2010年2月10日

金工の埋蔵物 「湯床吹き」と「鍛金」をめぐって08

金工の埋蔵物 「湯床吹き」と「鍛金」をめぐって08

先輩でもあり、鍛金のスジミチやRAVEPORTEで一緒に活動していた関井一夫さんの学術論文を本人の許可のもとに連続掲載します。

出典:多摩美術大学研究紀要第20号 2005年掲載


1-7.鉄は熱いうちに打て

金属は、叩くまたは曲げる(加圧する)事で、結晶面のすべりが起こり塑性変形し、この塑性変形と共に硬化する。これを加工硬化と呼ぶ。加工硬化した金属を加熱すると、再結晶し軟化する。これを「焼きなまし(焼鈍)」と呼ぶ。鍛金は、この加工硬化と再結晶軟化を利用して、成形する技法である。

再結晶温度以上での加工を「熱間加工」、再結晶温度以下での加工を「冷間加工」と言う。熱間加工では、加工硬化と再結晶軟化が同時に起こり、硬化は緩和されるので、大きい加工率を一度に与える事ができる。一般的に視認状態で金属を加熱して、赤色になっている状態は、金属温度として、各金属の融点の2分の1程度の再結晶軟化している状態であると言える。

鉄は、再結晶温度の状態で「面心立方晶」状態に組織変移しているので、可塑性に富んだ状態にある。そして金属温度が下がると、硬質な「体心立方晶」状態に組織変移する。
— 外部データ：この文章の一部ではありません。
(* ===== verification/ItsBackends.v ===== *)
(** * Internal Trusted Storage: the RAM and NOR back ends meet the flash
    contract *)

From Stdlib Require Import ZArith List Lia Bool.
From stdpp Require Import base tactics list.
From S2P Require Import Prelude ItsUtils ItsFlash ItsMblock ItsFs ItsImage ItsDevSpec.
Import ListNotations.
Local Open Scope Z_scope.

(** Block [b] of a linear memory whose storage area starts at [base]. *)
Definition area_view (c : its_flash_fs_config_t) (base : Z) (m : mem) : view := fun b i =>
  if ((0 <=? b) && (b <? num_blocks c)) && ((0 <=? i) && (i <? block_size c))
  then m (base + b * block_size c + i) else 0.

Section Area.
Context (c : its_flash_fs_config_t) (wf : wf_cfg c) (base : Z).
Context (Hbase : 0 <= base) (Hend : base + num_blocks c * block_size c <= 2 ^ 32).
Local Abbreviation B := (block_size c).

Lemma block_size_pos : 0 < B.
Proof using wf. pose proof (mend_bounds wf). pose proof (wf_meta c wf). lia. Qed.

Lemma area_addr b off : 0 <= b < num_blocks c -> 0 <= off <= B ->
  0 <= base + b * B + off <= 2 ^ 32 /\ (off < B -> base + b * B + off < 2 ^ 32).
Proof using All. intros Hb Ho. pose proof block_size_pos. nia. Qed.

(** The linear address determines the block and the offset. *)
Lemma area_inj b i b' off : 0 <= i < B -> 0 <= off < B ->
  base + b * B + i = base + b' * B + off -> b = b' /\ i = off.
Proof using All. intros Hi Ho He. assert (b = b') as ->; [|lia].
  destruct (Z.lt_trichotomy b b') as [?|[?|?]]; [nia|done|nia].
Qed.

Lemma area_in m b i : 0 <= b < num_blocks c -> 0 <= i < B ->
  area_view c base m b i = m (base + b * B + i).
Proof using Type. intros Hb Hi. unfold area_view. by replace (_ && _) with true by lia. Qed.

Lemma area_ext m m' : (forall k, m' k = m k) -> same_view (area_view c base m) (area_view c base m').
Proof using Type. intros H b i. unfold area_view. destruct (_ && _); [apply H|done]. Qed.

(** A write to [k] bytes from the address of ([b], [off]). *)
Lemma area_write m b off data k : in_block c b off k ->
  same_view (blk_write (area_view c base m) b off data k)
    (area_view c base (mwrite m (base + b * B + off) data k)).
Proof using All.
  intros (Hb & Ho & Hk & Hok) b' i. unfold blk_write, area_view, mwrite.
  destruct (((0 <=? b') && (b' <? num_blocks c)) && ((0 <=? i) && (i <? B))) eqn:E.
  - destruct ((b' =? b) && ((off <=? i) && (i <? off + k))) eqn:E1.
    + replace b' with b by lia. replace (_ && _) with true by lia. f_equal. lia.
    + replace (_ && _) with false; [done|]. symmetry. apply not_true_iff_false. intros E2.
      assert (Hin : base + b * B + off <= base + b' * B + i < base + b * B + off + k) by lia.
      destruct (area_inj b' i b (base + b' * B + i - (base + b * B))) as [-> _]; lia.
  - by replace (_ && _) with false by lia.
Qed.

Lemma area_fill m b : 0 <= b < num_blocks c ->
  same_view (blk_erase c (area_view c base m) b)
    (area_view c base (mfill m (base + b * B) (erase_val c) B)).
Proof using All.
  intros Hb b' i. unfold blk_erase, area_view, mfill.
  destruct (((0 <=? b') && (b' <? num_blocks c)) && ((0 <=? i) && (i <? B))) eqn:E.
  - destruct ((b' =? b) && ((0 <=? i) && (i <? B))) eqn:E1.
    + replace b' with b by lia. by replace (_ && _) with true by lia.
    + replace (_ && _) with false; [done|]. symmetry. apply not_true_iff_false. intros E2.
      destruct (area_inj b' i b (base + b' * B + i - (base + b * B))) as [-> _]; lia.
  - by replace (_ && _) with false by lia.
Qed.

Lemma area_read m b off size : in_block c b off size ->
  mread m (base + b * B + off) size = mread (area_view c base m b) off size.
Proof using Type.
  intros (Hb & Ho & Hk & Hok). apply mread_shift. intros k Hk'. rewrite area_in by lia. f_equal. lia.
Qed.
End Area.

(** ** RAM *)
Section RamSpec.
Context (c : its_flash_fs_config_t) (wf : wf_cfg c).

Lemma ram_range : 0 + num_blocks c * block_size c <= 2 ^ 32.
Proof using wf.
  pose proof (wf_nb c wf). pose proof (wf_bs c wf). pose proof (block_size_pos c wf). nia.
Qed.

#[export] Instance ram_spec : FlashSpec c Ram.its_flash_fs_ops_ram (area_view c 0) False.
Proof using wf.
  pose proof ram_range as Hend. pose proof (block_size_pos c wf) as HB.
  assert (Haddr : forall b off, 0 <= b < num_blocks c -> 0 <= off < block_size c ->
    Ram.get_phys_address c b off = 0 + b * block_size c + off).
  { intros b off Hb Ho. unfold Ram.get_phys_address. apply u32_small.
    destruct (area_addr c wf 0 ltac:(lia) Hend b off Hb ltac:(lia)) as [? H]. specialize (H ltac:(lia)). lia. }
  split.
  - intros d. apply wp_ret. by intros b i.
  - intros d b off size Hin. apply wp_reads. split; [|by intros ? ?].
    pose proof Hin as (Hb & Ho & Hk & Hok). destruct (Z.eq_dec size 0) as [->|Hz]; [done|].
    rewrite Haddr by lia. by apply area_read.
  - intros d b data off size Hin Hl He. apply wp_modify.
    pose proof Hin as (Hb & Ho & Hk & Hok). destruct (Z.eq_dec size 0) as [->|Hz].
    + intros b' i. unfold blk_write, area_view, mwrite. repeat case_match; try done; lia.
    + rewrite Haddr by lia. by apply area_write.
  - intros d. apply wp_ret. by intros b i.
  - intros d b Hb. apply wp_modify. rewrite Haddr by lia.
    replace (0 + b * block_size c + 0) with (0 + b * block_size c) by lia. by apply area_fill.
Qed.
End RamSpec.

(** ** NOR over a CMSIS driver

    What the back end relies on: reads return the memory, programming erased
    bytes stores the data, and erasing a sector erases exactly its bytes.  A
    failed call has programmed a prefix of the data, or erased some of the
    bytes of the sector. *)
Class DriverSpec {W : Type} (c : its_flash_fs_config_t) (drv : ARM_DRIVER_FLASH W)
    (Wm : W -> mem) (may_fail : Prop) : Prop := {
  driver_init : forall w, let '(err, w') := Initialize drv w in
    (forall k, Wm w' k = Wm w k) /\ (err <> ARM_DRIVER_OK -> may_fail);
  driver_read : forall w addr size, let '(err, buff, w') := ReadData drv addr size w in
    (forall k, Wm w' k = Wm w k) /\ (err = ARM_DRIVER_OK -> buff = mread (Wm w) addr size) /\
    (err <> ARM_DRIVER_OK -> may_fail);
  driver_program : forall w addr data size, 0 <= size <= Z.of_nat (length data) ->
    (forall k, addr <= k < addr + size -> Wm w k = erase_val c) ->
    let '(err, w') := ProgramData drv addr data size w in
    (err = ARM_DRIVER_OK -> forall k, Wm w' k = mwrite (Wm w) addr data size k) /\
    (err <> ARM_DRIVER_OK -> may_fail /\ exists n, 0 <= n <= size /\
       forall k, Wm w' k = mwrite (Wm w) addr data n k);
  driver_erase : forall w addr, addr mod sector_size c = 0 ->
    let '(err, w') := EraseSector drv addr w in
    (err = ARM_DRIVER_OK -> forall k, Wm w' k = mfill (Wm w) addr (erase_val c) (sector_size c) k) /\
    (err <> ARM_DRIVER_OK -> may_fail /\ forall k, Wm w' k = Wm w k \/
       (addr <= k < addr + sector_size c /\ Wm w' k = erase_val c))
}.

Section NorSpec.
Context {W : Type} (drv : ARM_DRIVER_FLASH W) (c : its_flash_fs_config_t).
Context (Wm : W -> mem) (mf : Prop) {DS : DriverSpec c drv Wm mf} (wf : wf_cfg c).
Local Abbreviation B := (block_size c).
Local Abbreviation base := (flash_area_addr c).
Local Abbreviation ss := (sector_size c).
Context (Hbase : 0 <= base) (Hend : base + num_blocks c * B <= 2 ^ 32).
(** Blocks are made of whole, aligned sectors. *)
Context (Hss : 0 < ss) (Hdiv : B mod ss = 0) (Hal : base mod ss = 0).

Lemma nor_addr b off : 0 <= b < num_blocks c -> 0 <= off < B ->
  Nor.get_phys_address c b off = base + b * B + off.
Proof using All.
  intros Hb Ho. unfold Nor.get_phys_address. apply u32_small.
  destruct (area_addr c wf base Hbase Hend b off Hb ltac:(lia)) as [? H]. specialize (H ltac:(lia)). lia.
Qed.

Lemma sector_aligned b off : off mod ss = 0 -> (base + b * B + off) mod ss = 0.
Proof using Hss Hdiv Hal.
  intros Ho. apply Z.mod_divide in Ho, Hdiv, Hal; [|lia..]. apply Z.mod_divide; [lia|].
  apply Z.divide_add_r; [|done]. apply Z.divide_add_r; [done|]. by apply Z.divide_mul_r.
Qed.

(** The bytes of block [b] from [off] on have been erased, the others kept. *)
Definition erased_from (b off : Z) (m m' : mem) : Prop :=
  forall k, m' k = mfill m (base + b * B + off) (erase_val c) (B - off) k.

Definition part_erased (b off : Z) (m m' : mem) : Prop :=
  forall k, m' k = m k \/ (base + b * B + off <= k < base + b * B + B /\ m' k = erase_val c).

(** Termination and effect of the sector loop. *)
Lemma nor_erase_loop_spec fuel b off w (Q : unit -> W -> Prop) (E : psa_status_t -> W -> Prop) :
  0 <= b < num_blocks c -> 0 <= off <= B -> off mod ss = 0 -> B - off <= Z.of_nat fuel ->
  (forall w', erased_from b off (Wm w) (Wm w') -> Q tt w') ->
  (forall w', mf -> part_erased b off (Wm w) (Wm w') -> E PSA_ERROR_STORAGE_FAILURE w') ->
  wp (Nor.its_flash_nor_erase_loop drv fuel c b off) w Q E.
Proof using All.
  intros Hb. revert off w. pose proof (wf_bs c wf).
  induction fuel as [|fuel IH]; intros off w Ho Hm Hf HQ HE; cbn [Nor.its_flash_nor_erase_loop].
  { apply wp_ret, HQ. intros k. unfold mfill. replace (_ && _) with false by lia. done. }
  destruct (Z.ltb_spec off B).
  2:{ apply wp_ret, HQ. intros k. unfold mfill. replace (_ && _) with false by lia. done. }
  assert (Hstep : off + ss <= B).
  { apply Z.mod_divide in Hm; [|lia]. pose proof Hdiv as Hd. apply Z.mod_divide in Hd; [|lia].
    destruct Hm as [q Hq], Hd as [r Hr]. assert (q < r) by nia. nia. }
  rewrite nor_addr by lia. apply wp_bind. unfold wp, drv_call.
  pose proof (driver_erase w (base + b * B + off) (sector_aligned b off Hm)) as Hd.
  destruct (EraseSector drv (base + b * B + off) w) as [err w1]. destruct Hd as [Hok Hko].
  destruct (Z.eqb_spec err ARM_DRIVER_OK) as [Ee|Ee]; cbn [negb].
  - specialize (Hok Ee). rewrite u32_small by lia. apply IH; [lia| |lia| |].
    + rewrite <- Z.add_mod_idemp_r, Z.mod_same, Z.add_0_r by lia. done.
    + intros w' Hw'. apply HQ. intros k. rewrite Hw'. unfold mfill. rewrite Hok. unfold mfill.
      repeat case_match; try done; lia.
    + intros w' Hmf Hw'. apply HE; [done|]. intros k. destruct (Hw' k) as [->|[Hk ->]].
      * rewrite Hok. unfold mfill. case_match; [right; split; [lia|done]|by left].
      * right. split; [lia|done].
  - destruct (Hko Ee) as [Hmf Hk]. apply HE; [done|]. intros k.
    destruct (Hk k) as [->|[Hk1 ->]]; [by left|right; split; [lia|done]].
Qed.

#[export] Instance nor_spec : FlashSpec c (Nor.its_flash_fs_ops_nor drv)
  (fun w => area_view c base (Wm w)) mf.
Proof using All.
  pose proof (block_size_pos c wf) as HB.
  assert (Hsame : forall w w', (forall k, Wm w' k = Wm w k) ->
    same_view (area_view c base (Wm w)) (area_view c base (Wm w'))).
  { intros w w' H. apply area_ext. intros k. by rewrite H. }
  split.
  - intros w. unfold wp. cbn. unfold Nor.its_flash_nor_init, drv_call.
    pose proof (driver_init w) as H. destruct (Initialize drv w) as [err w']. destruct H as [H1 H2].
    destruct (Z.eqb_spec err ARM_DRIVER_OK); cbn [negb]; auto.
  - intros w b off size Hin. unfold wp. cbn. unfold Nor.its_flash_nor_read, drv_read.
    pose proof Hin as (Hb & Ho & Hk & Hok).
    set (addr := Nor.get_phys_address c b off).
    pose proof (driver_read w addr size) as H. destruct (ReadData drv addr size w) as [[err buff] w'].
    destruct H as (H1 & H2 & H3).
    destruct (Z.eqb_spec err ARM_DRIVER_OK) as [E|E]; cbn [negb]; [|by auto].
    split; [|by apply Hsame]. rewrite (H2 E). destruct (Z.eq_dec size 0) as [->|Hz]; [done|].
    unfold addr. rewrite nor_addr by lia. by apply area_read.
  - intros w b data off size Hin Hl He. unfold wp. cbn. unfold Nor.its_flash_nor_write, drv_call.
    pose proof Hin as (Hb & Ho & Hk & Hok).
    assert (Hw : forall n m', 0 <= n <= size -> (forall k, m' k = mwrite (Wm w)
      (Nor.get_phys_address c b off) data n k) ->
      same_view (blk_write (area_view c base (Wm w)) b off data n) (area_view c base m')).
    { intros n m' Hn Hm'. destruct (Z.eq_dec n 0) as [->|Hz].
      - intros b' i. unfold blk_write, area_view. rewrite Hm'. unfold mwrite.
        repeat case_match; try done; lia.
      - rewrite nor_addr in Hm' by lia. intros b' i.
        rewrite <- (area_write c wf base Hbase Hend (Wm w) b off data n ltac:(unfold in_block; lia) b' i).
        unfold area_view. by rewrite Hm'. }
    pose proof (driver_program w (Nor.get_phys_address c b off) data size ltac:(lia)) as H.
    specialize (H ltac:(intros k Hk'; destruct (Z.eq_dec size 0) as [->|Hz]; [lia|];
      rewrite nor_addr in Hk' by lia; specialize (He (k - (base + b * B)) ltac:(lia));
      rewrite area_in in He by lia; rewrite <- He; f_equal; lia)).
    destruct (ProgramData _ _ _ _ _) as [err w']. destruct H as [H1 H2].
    destruct (Z.eqb_spec err ARM_DRIVER_OK) as [E|E]; cbn [negb].
    + apply Hw; [lia|]. by apply H1.
    + destruct (H2 E) as [Hmf (n & Hn & Hm')]. split; [done|]. split; [done|]. exists n. split; [done|].
      by apply Hw.
  - intros w. apply wp_ret. by apply Hsame.
  - intros w b Hb. cbn. unfold Nor.its_flash_nor_erase. apply nor_erase_loop_spec; [done|lia| |lia| |].
    + by rewrite Z.mod_0_l by lia.
    + intros w' Hw' b' i. rewrite <- (area_fill c wf base Hbase Hend (Wm w) b Hb b' i).
      unfold area_view. rewrite Hw'. unfold mfill. by rewrite Z.add_0_r, Z.sub_0_r.
    + intros w' Hmf Hw'. split; [done|]. split; [done|]. intros b' i. unfold area_view.
      destruct (((0 <=? b') && (b' <? num_blocks c)) && ((0 <=? i) && (i <? B))) eqn:E; [|by left].
      destruct (Hw' (base + b' * B + i)) as [->|[Hk ->]]; [by left|right].
      destruct (area_inj c wf base Hbase Hend b' i b (base + b' * B + i - (base + b * B)))
        as [-> _]; try lia.
Qed.
End NorSpec.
「鉄は熱いうちに打て」とは、「銅等は、単一結晶相なので、 熱間状態でも冷間状態でも、面心立方晶状態であるから、変形は容易である。しかし、鉄は熱間状態の時のみに、面心立方結晶状態にある為、大きく変形する事が可能になる。ゆえに“熱い=赤い”状態の時に加工しろ」という事なのである。